→ Available data

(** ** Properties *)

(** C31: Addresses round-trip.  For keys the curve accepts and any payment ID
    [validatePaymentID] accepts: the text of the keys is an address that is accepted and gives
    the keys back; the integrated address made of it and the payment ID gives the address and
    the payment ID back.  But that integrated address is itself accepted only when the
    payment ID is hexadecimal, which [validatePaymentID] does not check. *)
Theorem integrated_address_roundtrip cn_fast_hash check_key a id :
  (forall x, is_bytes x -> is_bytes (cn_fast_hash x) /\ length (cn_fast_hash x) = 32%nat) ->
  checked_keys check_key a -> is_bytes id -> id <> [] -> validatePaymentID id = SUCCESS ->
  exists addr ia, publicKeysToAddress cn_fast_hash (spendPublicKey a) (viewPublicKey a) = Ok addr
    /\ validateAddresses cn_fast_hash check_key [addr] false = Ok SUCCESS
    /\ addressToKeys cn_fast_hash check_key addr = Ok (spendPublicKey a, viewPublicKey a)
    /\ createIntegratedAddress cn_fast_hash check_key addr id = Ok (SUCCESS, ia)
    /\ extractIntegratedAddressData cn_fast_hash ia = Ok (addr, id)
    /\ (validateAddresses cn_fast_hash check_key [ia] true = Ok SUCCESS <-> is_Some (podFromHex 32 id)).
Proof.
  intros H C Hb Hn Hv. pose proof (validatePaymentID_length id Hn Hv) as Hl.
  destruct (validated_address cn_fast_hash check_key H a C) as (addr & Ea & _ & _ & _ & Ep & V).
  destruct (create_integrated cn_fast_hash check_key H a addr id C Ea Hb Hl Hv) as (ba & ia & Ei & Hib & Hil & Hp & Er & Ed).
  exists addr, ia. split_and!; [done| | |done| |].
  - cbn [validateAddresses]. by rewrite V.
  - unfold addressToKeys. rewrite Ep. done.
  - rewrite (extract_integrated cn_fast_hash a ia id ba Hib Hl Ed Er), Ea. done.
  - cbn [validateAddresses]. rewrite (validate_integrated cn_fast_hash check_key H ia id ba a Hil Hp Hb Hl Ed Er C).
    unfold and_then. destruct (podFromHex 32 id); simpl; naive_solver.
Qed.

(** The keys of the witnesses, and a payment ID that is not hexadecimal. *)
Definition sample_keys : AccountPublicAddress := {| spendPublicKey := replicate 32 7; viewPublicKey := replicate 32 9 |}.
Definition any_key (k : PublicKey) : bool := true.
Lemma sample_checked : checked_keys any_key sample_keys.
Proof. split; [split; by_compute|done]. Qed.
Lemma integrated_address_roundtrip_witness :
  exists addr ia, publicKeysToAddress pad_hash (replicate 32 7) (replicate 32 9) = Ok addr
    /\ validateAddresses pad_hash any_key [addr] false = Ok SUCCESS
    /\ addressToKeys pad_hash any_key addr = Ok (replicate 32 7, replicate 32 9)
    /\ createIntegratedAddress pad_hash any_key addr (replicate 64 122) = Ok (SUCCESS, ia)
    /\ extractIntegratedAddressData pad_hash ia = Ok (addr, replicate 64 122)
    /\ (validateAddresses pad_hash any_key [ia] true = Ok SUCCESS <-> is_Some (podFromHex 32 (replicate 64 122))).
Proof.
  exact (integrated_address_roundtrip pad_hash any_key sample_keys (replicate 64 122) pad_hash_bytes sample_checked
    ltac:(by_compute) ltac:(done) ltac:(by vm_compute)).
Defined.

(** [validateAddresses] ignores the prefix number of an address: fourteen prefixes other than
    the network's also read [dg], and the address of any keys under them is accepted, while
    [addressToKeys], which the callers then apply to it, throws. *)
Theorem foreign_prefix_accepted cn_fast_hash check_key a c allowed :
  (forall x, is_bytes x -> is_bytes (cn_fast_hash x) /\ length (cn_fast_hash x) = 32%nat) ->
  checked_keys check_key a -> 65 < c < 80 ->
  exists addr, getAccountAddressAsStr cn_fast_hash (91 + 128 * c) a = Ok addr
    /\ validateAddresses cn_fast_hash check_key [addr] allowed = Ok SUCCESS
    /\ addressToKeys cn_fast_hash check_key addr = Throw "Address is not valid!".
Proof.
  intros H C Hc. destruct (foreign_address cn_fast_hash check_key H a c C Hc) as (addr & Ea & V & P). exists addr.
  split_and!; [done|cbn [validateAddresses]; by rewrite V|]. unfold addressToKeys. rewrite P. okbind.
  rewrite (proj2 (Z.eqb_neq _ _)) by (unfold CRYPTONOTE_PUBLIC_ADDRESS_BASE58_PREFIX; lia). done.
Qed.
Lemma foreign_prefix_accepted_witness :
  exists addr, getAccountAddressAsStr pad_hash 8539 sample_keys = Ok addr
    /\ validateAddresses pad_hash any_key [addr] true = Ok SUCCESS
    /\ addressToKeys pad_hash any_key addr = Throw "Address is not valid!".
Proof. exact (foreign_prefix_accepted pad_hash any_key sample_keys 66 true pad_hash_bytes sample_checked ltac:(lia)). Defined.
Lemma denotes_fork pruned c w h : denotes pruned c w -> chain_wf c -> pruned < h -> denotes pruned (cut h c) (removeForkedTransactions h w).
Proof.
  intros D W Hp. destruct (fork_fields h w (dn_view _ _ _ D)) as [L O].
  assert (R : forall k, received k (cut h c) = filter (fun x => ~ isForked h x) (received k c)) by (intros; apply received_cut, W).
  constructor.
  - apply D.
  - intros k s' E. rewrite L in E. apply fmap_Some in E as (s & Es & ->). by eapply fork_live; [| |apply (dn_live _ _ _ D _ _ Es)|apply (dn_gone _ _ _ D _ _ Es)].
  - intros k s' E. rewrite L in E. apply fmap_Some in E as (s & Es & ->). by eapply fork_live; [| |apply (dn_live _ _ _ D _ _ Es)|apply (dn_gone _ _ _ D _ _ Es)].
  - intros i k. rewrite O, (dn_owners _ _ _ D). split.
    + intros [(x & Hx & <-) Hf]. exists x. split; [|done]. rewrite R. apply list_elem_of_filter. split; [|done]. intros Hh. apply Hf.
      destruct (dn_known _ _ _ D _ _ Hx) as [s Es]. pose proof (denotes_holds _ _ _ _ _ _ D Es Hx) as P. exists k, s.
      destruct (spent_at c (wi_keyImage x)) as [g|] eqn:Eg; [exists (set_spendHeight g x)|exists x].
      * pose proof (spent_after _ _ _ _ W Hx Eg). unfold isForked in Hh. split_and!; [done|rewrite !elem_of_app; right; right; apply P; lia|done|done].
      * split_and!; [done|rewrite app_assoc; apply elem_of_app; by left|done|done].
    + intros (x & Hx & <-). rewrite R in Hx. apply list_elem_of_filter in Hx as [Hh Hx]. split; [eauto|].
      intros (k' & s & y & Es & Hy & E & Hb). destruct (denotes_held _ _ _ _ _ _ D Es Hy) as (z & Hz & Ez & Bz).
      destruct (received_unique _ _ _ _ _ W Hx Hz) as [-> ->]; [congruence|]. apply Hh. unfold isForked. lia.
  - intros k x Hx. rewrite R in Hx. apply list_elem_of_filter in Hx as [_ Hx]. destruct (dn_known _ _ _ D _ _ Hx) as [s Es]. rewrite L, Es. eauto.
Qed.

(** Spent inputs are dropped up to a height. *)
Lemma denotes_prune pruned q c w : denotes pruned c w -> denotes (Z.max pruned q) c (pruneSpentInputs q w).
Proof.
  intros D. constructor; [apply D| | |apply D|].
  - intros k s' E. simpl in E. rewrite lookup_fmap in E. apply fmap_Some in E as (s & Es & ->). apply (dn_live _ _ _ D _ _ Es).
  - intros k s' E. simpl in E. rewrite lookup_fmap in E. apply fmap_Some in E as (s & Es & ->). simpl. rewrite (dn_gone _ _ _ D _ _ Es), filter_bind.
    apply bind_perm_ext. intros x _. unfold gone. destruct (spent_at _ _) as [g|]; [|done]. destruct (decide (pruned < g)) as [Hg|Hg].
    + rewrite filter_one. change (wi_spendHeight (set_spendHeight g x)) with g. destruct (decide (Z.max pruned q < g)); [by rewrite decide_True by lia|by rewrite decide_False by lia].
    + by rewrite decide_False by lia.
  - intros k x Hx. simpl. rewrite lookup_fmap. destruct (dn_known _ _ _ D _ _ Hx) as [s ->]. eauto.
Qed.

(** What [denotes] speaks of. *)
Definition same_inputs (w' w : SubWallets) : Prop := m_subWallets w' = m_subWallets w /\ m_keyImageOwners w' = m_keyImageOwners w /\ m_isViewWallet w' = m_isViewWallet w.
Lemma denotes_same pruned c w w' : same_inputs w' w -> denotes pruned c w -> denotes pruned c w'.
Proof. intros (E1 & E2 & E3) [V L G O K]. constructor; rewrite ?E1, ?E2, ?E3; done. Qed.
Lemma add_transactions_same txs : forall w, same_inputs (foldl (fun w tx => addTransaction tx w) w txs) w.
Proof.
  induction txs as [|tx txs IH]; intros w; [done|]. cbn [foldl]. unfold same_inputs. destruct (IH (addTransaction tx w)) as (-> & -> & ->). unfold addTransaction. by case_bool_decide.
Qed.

* * *

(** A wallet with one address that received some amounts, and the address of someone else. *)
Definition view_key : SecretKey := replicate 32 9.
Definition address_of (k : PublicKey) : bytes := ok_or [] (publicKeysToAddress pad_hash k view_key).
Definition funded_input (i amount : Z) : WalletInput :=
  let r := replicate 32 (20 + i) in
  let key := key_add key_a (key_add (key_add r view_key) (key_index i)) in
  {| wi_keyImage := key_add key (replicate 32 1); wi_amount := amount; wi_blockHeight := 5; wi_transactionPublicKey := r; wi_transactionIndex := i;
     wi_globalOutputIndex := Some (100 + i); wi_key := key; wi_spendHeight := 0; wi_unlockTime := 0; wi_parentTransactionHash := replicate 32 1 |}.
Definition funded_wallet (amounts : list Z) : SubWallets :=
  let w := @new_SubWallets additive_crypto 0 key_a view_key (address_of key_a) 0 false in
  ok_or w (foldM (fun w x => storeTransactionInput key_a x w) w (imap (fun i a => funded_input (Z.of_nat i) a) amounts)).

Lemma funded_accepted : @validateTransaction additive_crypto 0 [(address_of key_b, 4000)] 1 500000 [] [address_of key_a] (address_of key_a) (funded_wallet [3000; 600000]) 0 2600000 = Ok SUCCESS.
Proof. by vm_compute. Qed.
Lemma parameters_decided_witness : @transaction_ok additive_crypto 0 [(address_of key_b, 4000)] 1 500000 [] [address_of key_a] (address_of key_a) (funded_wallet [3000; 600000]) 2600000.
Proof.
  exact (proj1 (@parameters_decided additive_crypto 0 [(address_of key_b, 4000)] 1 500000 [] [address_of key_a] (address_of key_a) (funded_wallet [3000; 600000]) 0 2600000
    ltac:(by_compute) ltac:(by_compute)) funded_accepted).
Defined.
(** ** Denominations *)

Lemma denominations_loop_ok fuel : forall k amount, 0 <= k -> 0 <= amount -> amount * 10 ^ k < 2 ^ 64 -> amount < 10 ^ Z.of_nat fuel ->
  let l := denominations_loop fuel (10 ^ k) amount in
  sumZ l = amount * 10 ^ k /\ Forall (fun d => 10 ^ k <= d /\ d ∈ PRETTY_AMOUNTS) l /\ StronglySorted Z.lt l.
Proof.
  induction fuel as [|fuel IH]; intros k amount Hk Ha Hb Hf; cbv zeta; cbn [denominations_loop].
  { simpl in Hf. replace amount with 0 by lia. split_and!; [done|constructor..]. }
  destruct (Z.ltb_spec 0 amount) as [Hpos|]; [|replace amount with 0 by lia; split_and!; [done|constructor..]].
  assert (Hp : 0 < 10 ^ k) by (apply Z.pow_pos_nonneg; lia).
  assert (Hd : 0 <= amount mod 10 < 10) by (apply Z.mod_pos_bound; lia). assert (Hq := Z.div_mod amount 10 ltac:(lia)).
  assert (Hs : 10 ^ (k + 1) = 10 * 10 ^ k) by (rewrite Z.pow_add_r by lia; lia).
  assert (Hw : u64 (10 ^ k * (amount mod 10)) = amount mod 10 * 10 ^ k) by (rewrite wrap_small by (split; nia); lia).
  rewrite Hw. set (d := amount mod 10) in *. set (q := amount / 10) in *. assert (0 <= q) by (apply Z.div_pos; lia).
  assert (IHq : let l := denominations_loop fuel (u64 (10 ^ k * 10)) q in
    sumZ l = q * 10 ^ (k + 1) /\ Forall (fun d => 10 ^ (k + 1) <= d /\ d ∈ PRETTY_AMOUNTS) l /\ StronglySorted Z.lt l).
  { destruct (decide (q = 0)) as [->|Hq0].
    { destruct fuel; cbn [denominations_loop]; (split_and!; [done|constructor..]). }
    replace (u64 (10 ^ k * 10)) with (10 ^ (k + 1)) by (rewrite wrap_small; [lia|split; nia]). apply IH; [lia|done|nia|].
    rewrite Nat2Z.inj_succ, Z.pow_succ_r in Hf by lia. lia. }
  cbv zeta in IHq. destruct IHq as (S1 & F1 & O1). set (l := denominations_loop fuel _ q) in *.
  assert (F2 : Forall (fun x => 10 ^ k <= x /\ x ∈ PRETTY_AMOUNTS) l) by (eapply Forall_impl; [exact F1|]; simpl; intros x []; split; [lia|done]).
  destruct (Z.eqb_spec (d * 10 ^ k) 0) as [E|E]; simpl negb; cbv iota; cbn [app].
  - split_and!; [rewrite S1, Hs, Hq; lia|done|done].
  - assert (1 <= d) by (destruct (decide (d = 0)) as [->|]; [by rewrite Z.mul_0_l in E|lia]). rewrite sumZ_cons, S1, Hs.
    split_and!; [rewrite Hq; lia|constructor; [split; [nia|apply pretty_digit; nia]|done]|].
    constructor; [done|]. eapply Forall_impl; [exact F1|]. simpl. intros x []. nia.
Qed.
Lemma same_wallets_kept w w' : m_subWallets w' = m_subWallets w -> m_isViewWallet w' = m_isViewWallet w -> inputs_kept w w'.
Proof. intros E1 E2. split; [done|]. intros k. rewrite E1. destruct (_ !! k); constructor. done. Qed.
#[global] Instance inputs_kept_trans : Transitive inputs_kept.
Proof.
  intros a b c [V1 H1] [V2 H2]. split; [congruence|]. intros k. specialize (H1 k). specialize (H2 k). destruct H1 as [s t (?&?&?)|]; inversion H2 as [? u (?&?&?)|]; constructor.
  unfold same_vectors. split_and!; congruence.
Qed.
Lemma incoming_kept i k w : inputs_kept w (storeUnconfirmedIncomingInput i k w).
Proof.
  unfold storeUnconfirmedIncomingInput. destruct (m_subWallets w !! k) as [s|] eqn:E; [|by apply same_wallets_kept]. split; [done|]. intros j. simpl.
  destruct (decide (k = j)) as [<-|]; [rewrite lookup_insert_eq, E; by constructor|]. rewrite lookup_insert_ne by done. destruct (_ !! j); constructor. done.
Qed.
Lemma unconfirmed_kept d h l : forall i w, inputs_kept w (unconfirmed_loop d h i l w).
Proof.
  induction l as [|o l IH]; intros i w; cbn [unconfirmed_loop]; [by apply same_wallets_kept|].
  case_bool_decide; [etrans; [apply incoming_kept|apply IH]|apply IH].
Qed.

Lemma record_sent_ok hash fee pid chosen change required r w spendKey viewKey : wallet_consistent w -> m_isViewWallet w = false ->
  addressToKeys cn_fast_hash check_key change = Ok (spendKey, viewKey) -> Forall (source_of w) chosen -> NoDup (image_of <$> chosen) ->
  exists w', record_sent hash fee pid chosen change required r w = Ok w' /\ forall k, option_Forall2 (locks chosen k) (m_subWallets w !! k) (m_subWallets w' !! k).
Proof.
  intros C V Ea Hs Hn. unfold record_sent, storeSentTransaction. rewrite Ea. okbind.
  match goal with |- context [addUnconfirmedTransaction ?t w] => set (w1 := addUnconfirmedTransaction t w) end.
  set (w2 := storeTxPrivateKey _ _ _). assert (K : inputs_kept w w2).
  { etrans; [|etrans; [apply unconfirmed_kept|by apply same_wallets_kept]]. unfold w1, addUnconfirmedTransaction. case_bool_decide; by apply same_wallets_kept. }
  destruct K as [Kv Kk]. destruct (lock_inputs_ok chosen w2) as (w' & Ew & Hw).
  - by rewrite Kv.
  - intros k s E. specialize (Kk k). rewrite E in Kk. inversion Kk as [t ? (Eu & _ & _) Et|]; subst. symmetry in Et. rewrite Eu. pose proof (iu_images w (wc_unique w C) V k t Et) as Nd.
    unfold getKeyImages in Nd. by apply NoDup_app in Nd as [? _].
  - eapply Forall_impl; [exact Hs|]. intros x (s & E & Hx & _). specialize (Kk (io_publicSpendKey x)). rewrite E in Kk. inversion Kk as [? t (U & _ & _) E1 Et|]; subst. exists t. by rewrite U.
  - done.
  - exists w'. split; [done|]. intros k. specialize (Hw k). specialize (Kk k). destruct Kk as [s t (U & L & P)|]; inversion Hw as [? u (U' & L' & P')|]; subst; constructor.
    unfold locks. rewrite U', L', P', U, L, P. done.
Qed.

→ Task to carry out
For the entries above, please state how many lines contain the string "gives"; give the number and nothing else.

→ Exercise result
2